INFORMATION PROVIDED
####################

Lemma uvmunmap_loop root fin tbl : forall (n : nat) s l a fuel,
  vm_inv s l root tbl -> a mod PGSIZE = 0 -> 0 <= a -> fin = a + Z.of_nat n * PGSIZE -> fin <= MAXVA ->
  (forall i, 0 <= i < Z.of_nat n -> owned (k_mem s) tbl l (a + i * PGSIZE)) ->
  NoDup (unmapped (leaf (k_mem s) tbl) a n) -> (n < fuel)%nat ->
  wp (loop fuel (fun a : Z =>
    if a <? fin then
      pte ← walk root a false;
      if pte =? 0 then panic "uvmunmap: walk" else
      e ← load64 pte;
      if Z.land e PTE_V =? 0 then panic "uvmunmap: not mapped" else
      if PTE_FLAGS e =? PTE_V then panic "uvmunmap: not a leaf" else
      kfree (PTE2PA e);;
      store64 pte 0;;
      mret (inl (u64 (a + PGSIZE)))
    else mret (inr tt)) a)
  (fun _ s' => unmap_post root tbl a n s l s') s.
Proof.
  pose proof mapva_small as Hmax. assert (PGSIZE = 4096) as HPG by done.
  intros n. induction n as [|n IH]; intros s l a fuel Hinv Ha Ha0 Hfin HM Hown Hnd Hf;
    (destruct fuel as [|fuel]; [lia|]); cbn [loop]; apply wp_bind.
  - rewrite (proj2 (Z.ltb_ge a fin)) by lia. apply wp_ret, wp_ret. split; try done.
    intros va Hva. unfold without_pages. rewrite decide_False by lia. done.
  - rewrite (proj2 (Z.ltb_lt a fin)) by lia.
    assert (owned (k_mem s) tbl l a) as Ho.
    { pose proof (Hown 0 ltac:(lia)) as Ho. by replace (a + 0 * PGSIZE) with a in Ho by lia. }
    eapply (unmap_one s l root tbl a); try done; [lia|].
    intros s1 [U1 U2 U3 U4]. apply wp_ret. rewrite u64_small by lia.
    cbn [unmapped app] in U1, U3. replace (a + Z.of_nat 0 * PGSIZE) with a in U1, U3 by lia.
    assert (forall i, 0 <= i < Z.of_nat n -> leaf (k_mem s1) tbl (a + PGSIZE + i * PGSIZE) =
      leaf (k_mem s) tbl (a + PGSIZE + i * PGSIZE)) as Hleaf.
    { intros i Hi. rewrite U2 by lia. unfold without_pages. rewrite decide_False by lia. done. }
    assert (unmapped (leaf (k_mem s1) tbl) (a + PGSIZE) n =
      unmapped (leaf (k_mem s) tbl) (a + PGSIZE) n) as Hum by (by apply unmapped_ext).
    rewrite unmapped_S in Hnd. apply NoDup_app in Hnd as (Hnd1 & Hd & _).
    eapply wp_conseq.
    { apply (IH s1 _ (a + PGSIZE) fuel U1); try lia; [| |by rewrite Hum].
      - rewrite HPG in *. rewrite <- (Z.mul_1_l 4096) at 1. by rewrite Z_mod_plus_full.
      - intros i Hi. destruct (Hown (i + 1) ltac:(lia)) as [O1 O2 O3 O4 O5].
        replace (a + (i + 1) * PGSIZE) with (a + PGSIZE + i * PGSIZE) in * by lia.
        split; rewrite Hleaf by done; try done.
        intros [E|Hin]%elem_of_cons; [|done]. 
        apply (Hd (PTE2PA (leaf (k_mem s) tbl a))); [|by apply list_elem_of_singleton].
        rewrite <- E. apply elem_of_unmapped. exists i. done. }
    intros u s' [V1 V2 V3 V4]. rewrite Hum in V1, V3. split.
    + rewrite unmapped_S, <- app_assoc. exact V1.
    + intros va Hva. rewrite V2 by done. replace (Z.of_nat (S n)) with (Z.of_nat n + 1) by lia.
      rewrite without_pages_S by (done || lia). unfold without_pages at 1 2. case_decide; [done|].
      rewrite U2 by done. change (Z.of_nat 1) with (0 + 1).
      by rewrite without_pages_S, without_pages_0 by (done || lia).
    + intros b Hb Hp. rewrite unmapped_S in Hp. setoid_rewrite elem_of_app in Hp.
      rewrite V3 by auto. apply U3; auto.
    + congruence.
Qed.

Lemma mappages_wp s l root tbl va size pa perm :
  vm_inv s l root tbl -> 0 <= va -> 1 <= size -> va + size <= MAXVA ->
  pa mod PGSIZE = 0 -> 0 <= pa -> pa + size + 2 * PGSIZE <= 2 ^ 56 -> 0 <= perm < 1024 ->
  let a := PGROUNDDOWN va in
  let n := (PGROUNDDOWN (va + size - 1) - a) / PGSIZE in
  (forall v, a <= v < a + (n + 1) * PGSIZE -> valid (leaf (k_mem s) tbl v) = false) ->
  wp (mappages root va size pa perm) (fun r s' => exists l' tbl' k,
    evolve root s l tbl s' l' tbl' /\
    (r = 0 /\ k = n + 1 \/ r = -1 /\ 0 <= k <= n /\ l' = []) /\
    forall v, 0 <= v < 2 ^ 64 ->
      leaf (k_mem s') tbl' v = with_pages (leaf (k_mem s) tbl) a k pa perm v) s.
Proof.
  intros Hinv Hva Hsz HM Hpa Hpa0 HpaM Hperm a n Hnv. pose proof mapva_small.
  destruct (PGROUNDDOWN_spec va) as [Ha Hal]. fold a in Ha, Hal.
  destruct (PGROUNDDOWN_spec (va + size - 1)) as [Hb Hbl].
  unfold mappages. rewrite (u64_small (va + size - 1)) by lia. fold a.
  set (last := PGROUNDDOWN (va + size - 1)) in *. assert (PGSIZE = 4096) as HPG by done.
  apply Z.mod_divide in Hal as [x Hx]; [|done]. apply Z.mod_divide in Hbl as [y Hy]; [|done].
  assert (n = y - x) as Hn.
  { unfold n. rewrite Hx, Hy, <- Z.mul_sub_distr_r. by apply Z.div_mul. }
  assert (MAXVA = 67108864 * PGSIZE) as HMX by done. rewrite HPG in *.
  assert (0 <= n) by lia. rewrite u64_small by lia.
  replace ((last - a) / 4096) with n by done.
  eapply wp_conseq.
  { apply (mappages_loop root perm last Hperm (Z.to_nat n) s l tbl a pa); try done;
      rewrite ?Z2Nat.id, ?HPG by done; try done; try lia.
    rewrite Hx. by apply Z_mod_mult. }
  intros r s'. by rewrite !Z2Nat.id by done.
Qed.

Lemma uvmunmap_wp s l root tbl va npages :
  vm_inv s l root tbl -> va mod PGSIZE = 0 -> 0 <= va -> 0 <= npages ->
  va + npages * PGSIZE <= MAXVA ->
  (forall i, 0 <= i < npages -> owned (k_mem s) tbl l (va + i * PGSIZE)) ->
  NoDup (unmapped (leaf (k_mem s) tbl) va (Z.to_nat npages)) ->
  wp (uvmunmap root va npages true)
    (fun _ s' => unmap_post root tbl va (Z.to_nat npages) s l s') s.
Proof.
  intros Hinv Hal Hva Hn HM Hown Hnd. pose proof mapva_small.
  unfold uvmunmap. rewrite Hal. cbn [negb Z.eqb]. assert (PGSIZE = 4096) as HPG by done.
  rewrite u64_small by lia. apply uvmunmap_loop; try done; rewrite ?Z2Nat.id by done; try done. lia.
Qed.

(** ** Claims *)

(** C21: [mappages] maps a range of virtual pages to consecutive frames.  On
    return 0 every page that overlaps [va, va+size) is mapped to its frame
    with the permissions given; on return -1 only some of the first ones are
    and no free page was left for a table.  All other pages are mapped as
    before, tables are taken from the free list only, and memory outside the
    tables is untouched. *)
Theorem mappages_maps s l root tbl va size pa perm :
  vm_inv s l root tbl -> 0 <= va -> 1 <= size -> va + size <= MAXVA ->
  pa mod PGSIZE = 0 -> 0 <= pa -> pa + size + 2 * PGSIZE <= 2 ^ 56 -> 0 <= perm < 1024 ->
  let a := PGROUNDDOWN va in
  let n := (PGROUNDDOWN (va + size - 1) - a) / PGSIZE in
  (forall v, a <= v < a + (n + 1) * PGSIZE -> valid (leaf (k_mem s) tbl v) = false) ->
  wp (mappages root va size pa perm) (fun r s' => exists l' tbl' k,
    evolve root s l tbl s' l' tbl' /\
    (r = 0 /\ k = n + 1 \/ r = -1 /\ 0 <= k <= n /\ l' = []) /\
    forall v, 0 <= v < 2 ^ 64 ->
      leaf (k_mem s') tbl' v = with_pages (leaf (k_mem s) tbl) a k pa perm v) s.
Proof. apply mappages_wp. Qed.

(** [uvmunmap] with [do_free] removes exactly the pages asked for and
    gives their frames, and only them, back to the allocator; every other
    page stays mapped as it was. *)
Theorem uvmunmap_unmaps s l root tbl va npages :
  vm_inv s l root tbl -> va mod PGSIZE = 0 -> 0 <= va -> 0 <= npages ->
  va + npages * PGSIZE <= MAXVA ->
  (forall i, 0 <= i < npages -> owned (k_mem s) tbl l (va + i * PGSIZE)) ->
  NoDup (unmapped (leaf (k_mem s) tbl) va (Z.to_nat npages)) ->
  wp (uvmunmap root va npages true)
    (fun _ s' => unmap_post root tbl va (Z.to_nat npages) s l s') s.
Proof. apply uvmunmap_wp. Qed.

End pagetable.

(** ** Witnesses: an empty address space and six free pages *)

Definition demo_root : Z := 0x80034000.
Definition demo_tbl : gmap (nat * Z) Z := {[ (2%nat, 0) := demo_root ]}.
Definition demo_pages : list Z := [0x80035000; 0x80036000; 0x80037000; 0x80038000; 0x8003a000; 0x8003b000].
Definition demo_vm_kst : kst :=
  let m := st64 ∅ 0x80035000 0x80036000 in
  let m := st64 m 0x80036000 0x80037000 in
  let m := st64 m 0x80037000 0x80038000 in
  let m := st64 m 0x80038000 0x8003a000 in
  let m := st64 m 0x8003a000 0x8003b000 in
  demo_kst m 0x80035000 0.

Lemma demo_tbl_zero i : 0 <= i < 512 -> ld64 (k_mem demo_vm_kst) (pte_at demo_root i) = 0.
Proof.
  intros Hi. simpl. unfold demo_root, pte_at.
  rewrite !ld_st_disj by lia. apply ld_zero. intros b _. reflexivity.
Qed.

Lemma demo_vm_inv : vm_inv (im := demo_image) demo_vm_kst demo_pages demo_root demo_tbl.
Proof.
  split.
  - split; [apply demo_hart_ok|done|vm_compute; auto 12| |repeat constructor; by vm_compute].
    apply (bool_decide_unpack _). vm_compute. exact I.
  - unfold demo_tbl. split.
    + reflexivity.
    + intros x t [<- <-]%lookup_singleton_Some. by vm_compute.
    + intros x y t [<- _]%lookup_singleton_Some [<- _]%lookup_singleton_Some. done.
    + intros l k t i [[= <- <-] <-]%lookup_singleton_Some Hi.
      rewrite lookup_singleton_ne by congruence. by rewrite demo_tbl_zero.
    + intros l k Hl [t [[= <- _] _]%lookup_singleton_Some]. lia.
  - unfold demo_tbl. intros x t [_ <-]%lookup_singleton_Some. apply (bool_decide_unpack _). vm_compute. exact I.
Qed.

####################

TASK DIRECTIONS
This task calls for each line of the material that contains "last".

EXERCISE ANSWER
  set (last := PGROUNDDOWN (va + size - 1)) in *. assert (PGSIZE = 4096) as HPG by done.
  replace ((last - a) / 4096) with n by done.
  { apply (mappages_loop root perm last Hperm (Z.to_nat n) s l tbl a pa); try done;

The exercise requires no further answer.